As to your poem, form aside (which for me is no great matter if it makes sense)
These lines are problematic:

"I am hardwired to the great humanity" (I would argue that we are now bonded without wires - with wi-fi connectivity, even more insidious')
and
"In the Church of the Holy Internet" (A church, a meeting square, an echo chamber, a mirror, a populace expanse - as in the internet being anything but a church).

But in any other sense, thought provoking, interesting, maybe worth re-visiting in light of the (god awful) new revelations of the internet!

Thanks for a great read.

Cheers.

Chris.

Chris Hall - Tasmania

Grossbooted draymen rolled barrels dullthudding out of Prince's stores and bumped them up on the brewery float. On the brewery float bumped dullthudding barrels rolled by grossbooted draymen out of Prince's stores.

(did a slight edit at the end to make clearer and better meter)
Whereas the poem is, of course, a satire, it also is obviously quite true for the mass of humanity today. I know I am addicted, and panic when I can't find the phone. I can't imagine life before GPS- how did I ever not get lost? But I lived most of my life without a cell phone...can I ever go back?
I congratulate Chris for doing without it a few months. It's like a survival course. In the great wilderness of civilization without a phone...man, that takes true commitment! Imagine taking it away from these millennials all around me.. would there be mass suicides?

Hardwired to the great humanity" is using hardware as an idiom. As in these dictionary definitions:
"a. To determine or put into effect by genetic inheritance: "It may be that certain orders of anxiety are hard-wired in us"
b. To provide with a response or capability by genetic inheritance: Humans are hardwired for speech.
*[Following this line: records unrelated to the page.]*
Lemma read_stream_ok b d l s : remains (d ++ l) s -> 0 < zlen d <= zlen b ->
  ReadStream b (zlen d) s = Some ((zlen d, d ++ slice (zlen d) (zlen b - zlen d) b), past (zlen d) s).
Proof.
  intros Hr Hd. unfold ReadStream. rewrite bind_gets. unfold id. rewrite (left_data _ _ Hr), zlen_app.
  zlens. pose proof (rm_size _ _ Hr). destruct (remains_len _ _ Hr) as [Hl ?]. rewrite zlen_app in Hl.
  replace (u64 (zlen d + zlen l) <? zlen d) with false by (rewrite wrapu_small; lia).
  by rewrite (bind_from _ _ _ _ (remains_read _ _ _ Hr)), (bind_from _ _ _ _ (mwrite_0 b d ltac:(lia))).
Qed.
Lemma read_ip_ok v6 a0 a l s : zlen (ip6 a0) = 16 -> zlen a = (if v6 : bool then 16 else 4) ->
  let it := if v6 then IIp6 a else IIp a in
  remains (encode it ++ l) s ->
  ReadIp a0 s = Some ((0, mk_ip (if v6 then AF_INET6 else AF_INET) (a ++ slice (zlen a) (16 - zlen a) (ip6 a0))), behind (encode it) s).
Proof.
  intros H0 Ha it Hr. unfold ReadIp, behind, it in *. destruct v6; cbn [encode app] in *.
  all: destruct (read_type_ok _ _ _ _ Hr) as [E Hl]; try done; rewrite (bind_run _ _ _ _ _ E); cbn [Z.eqb Pos.eqb ENDSTREAM_MARKER_IP ENDSTREAM_MARKER_IP6].
  all: pose proof (read_stream_ok (ip6 a0) a l _ Hl) as Hs; rewrite Ha, H0 in *; rewrite (bind_run _ _ _ _ _ (Hs ltac:(lia))).
  all: cbn [Z.ltb Z.compare]; by rewrite past_past, zlen_cons, Ha.
Qed.

(** The end of a structure. *)
Lemma end_mark_ok l s : remains (NET_STREAM_STRUCT_END_MARK :: l) s ->
  _ReadTypeSize s = Some ((0, None), set_struck true (past 1 s)).
Proof.
  intros Hr. destruct (read8_ok 0 _ _ _ Hr) as [E _]; [done|]. unfold _ReadTypeSize. cbn [read_marker].
  rewrite (bind_run _ _ _ _ _ E). cbn [Z.eqb Pos.eqb NET_STREAM_STRUCT_END_MARK]. rewrite bind_gets. unfold id.
  destruct (rm_skip _ _ Hr) as [K1 K2]. cbn. by rewrite K1, K2.
Qed.
Lemma struct_end_ok fuel l s : remains (NET_STREAM_STRUCT_END_MARK :: l) s ->
  struct_end_loop (S fuel) s = Some (true, set_struck true (past 1 s)).
Proof.
  intros Hr. apply (remains_struck false) in Hr. cbn [struct_end_loop].
  by rewrite bind_modify, (bind_run _ _ _ _ _ (end_mark_ok _ _ Hr)).
Qed.

(** ** Passing over a value *)

Definition is_end (it : item) : bool := match it with IEnd => true | _ => false end.
Definition item_type (it : item) : Z :=
  match it with
  | I8 _ => ENDSTREAM_MARKER_INT8 | I16 _ => ENDSTREAM_MARKER_INT16 | I32 _ => ENDSTREAM_MARKER_INT32
  | I64 _ => ENDSTREAM_MARKER_INT64 | IFloat _ => ENDSTREAM_MARKER_FLOAT | IDouble _ => ENDSTREAM_MARKER_DOUBLE
  | IText _ => ENDSTREAM_MARKER_TEXT | IBin _ => ENDSTREAM_MARKER_BIN | IIp _ => ENDSTREAM_MARKER_IP
  | IIp6 _ => ENDSTREAM_MARKER_IP6 | IEnd => 15
  end.
Lemma item_type_range it : is_end it = false -> 0 <= item_type it < 11.
Proof. by destruct it. Qed.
I felt the image was quirky enough to keep in, but understand the relationship to the electrical references.
I was trying a follow up "AD (after digital)" as a second sonnet to do a BC/AD thing, but it's not working yet!

Eumolpus
I'd rather learn from one bird how to sing
than teach ten thousand stars how not to dance
ee cummings

author comment

many impacting lines in this poem abut a device which impacts lives...
............................................................

raj (sublime_ocean)

I personally don't need one
not because I'm hiding behind a veil of ignorance
I love my olden ordinary cell
of the Queens time
then all still call me SMART GUY
see you are living in BC
I in AD
CALL me an
ANIMATED DEVICE
if you please.

My feeling is if you have a cell phone, and use it, depend on it, carry it with you, freak out when you misplace it, the addiction is real. Old Flip phone or smart phone, same. Like if you must drink a six pack of beer daily or a few martinis, you're still an alcoholic. If you carry a flip and deny yourself having a mini computer in your hand which at an instant's notice you can can find everythingeverwrittenspokendrawnplayedthought etc in the entire history of civilization, including every poem in every language..as well as a thousand "apps" such as gps to help you find your way anywhere in the world...why bother? Me, I'm addicted to. We are a changed species as a result of all this. I have so far failed to get a good enough poem AD (After Digital), a follow up to BC (Before Cellphone) But hopefully soon.

Eumolpus
I'd rather learn from one bird how to sing
than teach ten thousand stars how not to dance
ee cummings

author comment

AD After Digital

That's a wonderful idea Eumol
for OCT POETRY Contest
it will bring forth for the winner
laurels

HI STAN READ THIS WILL YE

across this title in your list of works and ha to stop and read. opinion is some ppl treat their phones better than children. I found this to be an interesting write.